As soon as police arrested Luigi Mangione, reporters began to investigate possible motives for the man suspected of murdering UnitedHealthcare CEO Brian Thompson.
Perhaps Mangione was angered by how the health insurance industry treated his grandmother. Perhaps his chronic back pain played a role.
Then came word of his review of the Unabomber’s manifesto in which he wrote that Theodore Kaczynski:
Had the balls to recognize that peaceful protest has gotten us absolutely nowhere and at the end of the day, he’s probably right … When all other forms of communication fail, violence is necessary to survive. You may not like his methods, but to see things from his perspective, it’s not terrorism, it’s war and revolution.

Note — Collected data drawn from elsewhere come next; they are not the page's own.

Lemma failed_load_witness :
  let self := {| documents := ["old"]; document_embeddings := Some [[1]]%Q |} in
  let after := (add_documents no_model self ["Paris"; "Berlin"]).2 in
  (add_documents no_model self ["Paris"; "Berlin"]).1 = Raise RuntimeError
  /\ documents after = ["Paris"; "Berlin"]
  /\ document_embeddings after = Some [[1]]%Q.
Proof.
  intros self.
  destruct (failed_load_is_half_applied no_model no_query_model no_hybrid self
              ["Paris"; "Berlin"] RuntimeError) as (H1 & H2 & H3 & _).
  - vm_compute. discriminate.
  - reflexivity.
  - split_and!; [exact H1|exact H2|exact H3].
Defined.

Lemma scorer_nonpositive_k_witness :
  List.length (SimpleRetriever.retrieve corpus [1; 0]%Q (-1)).1 = 2
  /\ List.length (SimpleRetriever.retrieve corpus [1; 0]%Q (-1)).2 = 2.
Proof.
  apply (scorer_nonpositive_k corpus [1; 0]%Q (-1));
    [repeat constructor|reflexivity|lia].
Defined.

Lemma answered_witness :
  exists emb q docs scores d kept j,
    document_embeddings library = Some emb
    /\ axis_model "capital?" = Ok q
    /\ SimpleRetriever.retrieve
         {| SimpleRetriever.documents := documents library;
            SimpleRetriever.embeddings := emb |} q 3 = (docs, scores)
    /\ List.filter is_text_chunk docs = d :: kept
    /\ List.length (d :: kept) <= 3
    /\ Forall (fun x => x ∈ documents library) (d :: kept)
    /\ Str.join separator [paris; berlin]
       = preview (Str.join separator (d :: kept))
    /\ String.length (Str.join separator [paris; berlin]) <= 503
    /\ Reply (JStr "Paris.")
       = ask_llm paris_llm no_str "capital?"
           (FastAPI.prompt "capital?" (Str.join separator (d :: kept))) 4000
    /\ docs !! j = Some d /\ scores !! j = Some (1000000000 # 1000000001)
    /\ forall i d', i < j -> docs !! i = Some d' -> is_text_chunk d' = false.
Proof.
  apply (answered_from_kept_chunks axis_model paris_llm no_str library
           "capital?" (Reply (JStr "Paris."))
           (Str.join separator [paris; berlin]) (1000000000 # 1000000001)).
  reflexivity.
Defined.

Lemma upload_stores_witness :
  let r := upload read_ocr two_chunks unit_model accept one_row "a.pdf" berlin in
  Forall (fun row => is_text_chunk (text row) = true) (db r.2)
  /\ db one_row `prefix_of` db r.2
  /\ forall n len,
       r.1 = Processed n len ->
       documents (retriever r.2) = map text (db r.2)
       /\ List.length (db r.2) <= List.length (db one_row) + n.
Proof.
  apply (upload_stores_text_chunks read_ocr two_chunks unit_model accept one_row
           "a.pdf" berlin).
  repeat constructor.
Defined.

Lemma context_is_bounded_witness :
  let sent := truncated "Paris is the capital." 5 in
  String.length sent <= 5 + 15
  /\ (String.length "Paris is the capital." <= 5 -> sent = "Paris is the capital.")
  /\ (5 < String.length "Paris is the capital." ->
      sent = Str.take 5 "Paris is the capital." +:+ "... [truncated]")
  /\ forall query,
       String.length (TextExtraction.prompt query sent)
       = String.length (TextExtraction.prompt "" "") + String.length query
         + String.length sent.
Proof.
  apply (context_is_bounded "Paris is the capital." 5). lia.
Defined.

Lemma choices_come_first_witness :
  ask_llm no_choice_llm no_str "capital?" paris 4000 = ErrorReply IndexError.
Proof.
  destruct (choices_come_first no_choice_llm no_str "capital?" paris 4000
              [("choices", JList []); ("content", JStr "Paris.")] eq_refl)
    as (_ & Hempty & _).
  apply Hempty. reflexivity.
Defined.

Lemma bedrock_joins_witness :
  invoke_claude_bedrock blocks_model "capital?"
  = BText ("Paris" +:+ Str.newline +:+ "France").
Proof.
  destruct (bedrock_joins_text_blocks blocks_model "capital?" blocks_body
              [("content", JList blocks)] eq_refl)
    as [_ Hblocks].
  - vm_compute. reflexivity.
  - refine (Hblocks blocks
              [("text", "Paris"); ("tool_use", ""); ("text", "France")]
              eq_refl _).
    repeat constructor; eexists; (split_and!; [reflexivity|reflexivity|]);
      first [reflexivity|discriminate].
Defined.

End MoreWitnesses.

In his own manifesto, Mangione added, “The reality is, these [companies] have gotten too powerful, and they continue to abuse our country for immense profit.”
Mangione wrote that he targeted Thompson as a “symbolic takedown” of his company’s corruption and “power games.”
What emerged even faster than the killer’s motive was the response from many Americans who greeted news of Thompson’s death with responses ranging from satisfaction to glee.
The broad strokes of this episode already seem depressingly familiar.
Academia, the entertainment industry, and the media cook up a myopic take on a hot-button issue and prime Americans to endorse that point of view. Then, thanks to social media, a high-profile event explodes throughout our screens, and quickly grows into a misguided movement that reflects the monoculture worldview.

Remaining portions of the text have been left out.